Doing so would now be nothing short of an explicit vote of no confidence in House Intelligence Committee Chairman Mike Rogers, the Michigan Republican. What will Gowdy, Republican of South Carolina, discover that two years of investigations by his GOP colleagues could not? If the House leadership views the Intelligence Committee as that incompetent, shouldn’t its chairman be replaced?
As The Daily Beast’s Eli Lake reported in May,
“There is deep unease within the Republican leadership that the select committee, which has yet to announce a schedule of hearings, could backfire, and badly. Investigate and find nothing new, and the committee looks like a bunch of tin-hatted obsessives.

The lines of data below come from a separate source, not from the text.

(** In [s'] key [k] is leased to [r] until [e] and every other key is as in [s]. *)
Definition leased (now : Z) (k : str) (r : RouteRecord) (e : Z) (s s' : R) : Prop :=
  ∀ t k', (now ≤ t)%Z →
    reg_view t s' k' =
      if decide (k' = k) then (if (t <? e)%Z then Some r else None) else reg_view t s k'.

(** In [s'] key [k] is free and every other key is as in [s]. *)
Definition freed (now : Z) (k : str) (s s' : R) : Prop :=
  ∀ t k', (now ≤ t)%Z →
    reg_view t s' k' = if decide (k' = k) then None else reg_view t s k'.

(** [session_id] may take or touch [k]: nobody else holds it. *)
Definition claimable (now : Z) (k session_id : str) (s : R) : Prop :=
  ∀ o, reg_view now s k = Some o → rec_session_id o = session_id.

Definition owned (now : Z) (k session_id : str) (s : R) (r : RouteRecord) : Prop :=
  reg_view now s k = Some r ∧ rec_session_id r = session_id.
End contract.

(** What every implementation promises. An unreachable backend ([Err]) may or may
    not have executed the call. *)
Class RegistryContract (R : Type) `{RegistryOps R, RegistryView R} : Prop := {
  claim_contract now later rec ttl s s' res :
    reg_inv s → reg_wf rec → reg_ttl ttl → (now ≤ later)%Z →
    reg_claim now later rec ttl s = (s', res) →
    reg_inv s' ∧
    let acquired := claimable now (routing_key rec) (rec_session_id rec) s ∧
      ∃ e, (now + ttl ≤ e ≤ later + ttl)%Z ∧ leased now (routing_key rec) rec e s s' in
    match res with
    | Ok Acquired => acquired
    | Ok (Taken o) => reg_view now s (routing_key rec) = Some o ∧
                      rec_session_id o ≠ rec_session_id rec ∧ agree_from now s s'
    | Err _ => agree_from now s s' ∨ acquired
    end;
  lookup_contract now k s s' res :
    reg_inv s → reg_lookup now k s = (s', res) →
    reg_inv s' ∧ agree_from now s s' ∧ ∀ o, res = Ok o → o = reg_view now s k;
  renew_contract now later k sid ttl s s' res :
    reg_inv s → reg_ttl ttl → (now ≤ later)%Z →
    reg_renew now later k sid ttl s = (s', res) →
    reg_inv s' ∧
    let renewed := ∃ r e, owned now k sid s r ∧
      (now + ttl ≤ e ≤ later + ttl)%Z ∧ leased now k r e s s' in
    match res with
    | Ok true => renewed
    | Ok false => (∀ r, ¬ owned now k sid s r) ∧ agree_from now s s'
    | Err _ => agree_from now s s' ∨ renewed
    end;
  release_contract now k sid s s' res :
    reg_inv s → reg_release now k sid s = (s', res) →
    reg_inv s' ∧
    let released := (∃ r, owned now k sid s r) ∧ freed now k s s' ∨
                    (∀ r, ¬ owned now k sid s r) ∧ agree_from now s s' in
    match res with
    | Ok _ => released
    | Err _ => agree_from now s s' ∨ released
    end;
}.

Investigate and uncover previously-hidden secrets, and it makes all of the other Republican led panels that dug into Benghazi seem like Keystone Kops.”
But what is even more clear now than it was a few weeks ago is that, for Boehner, the appointment of the Benghazi Select Committee has nothing to do with finding the truth about the attack that took the lives of Ambassador Chris Stevens, along with those of Sean Smith, Glen Doherty, and Tyrone Woods. It was theater—and bad theater at that.
Attempting to placate the ideological fringes of the Republican conference by using a taxpayer-funded investigation is at best the most cynical form of politics. To continue the charade after a Republican chairman releases findings that undermine the very core of your investigation is outright fraud.
But the Benghazi Select Committee will keep on moving forward. And it will not end after the 2014 elections. If Hillary Clinton chooses to run, the committee will become a principal tool in the conservative movement’s campaign apparatus against her, holding hearings designed to obscure the truth and smear Clinton during the least opportune moments of the electoral cycle.
And if Clinton is elected in 2016, there is little doubt the work of the committee will continue as long as Republicans continue to control the House of Representatives. Why surrender a taxpayer-funded campaign attack dog, especially one endowed by Congress with subpoena power?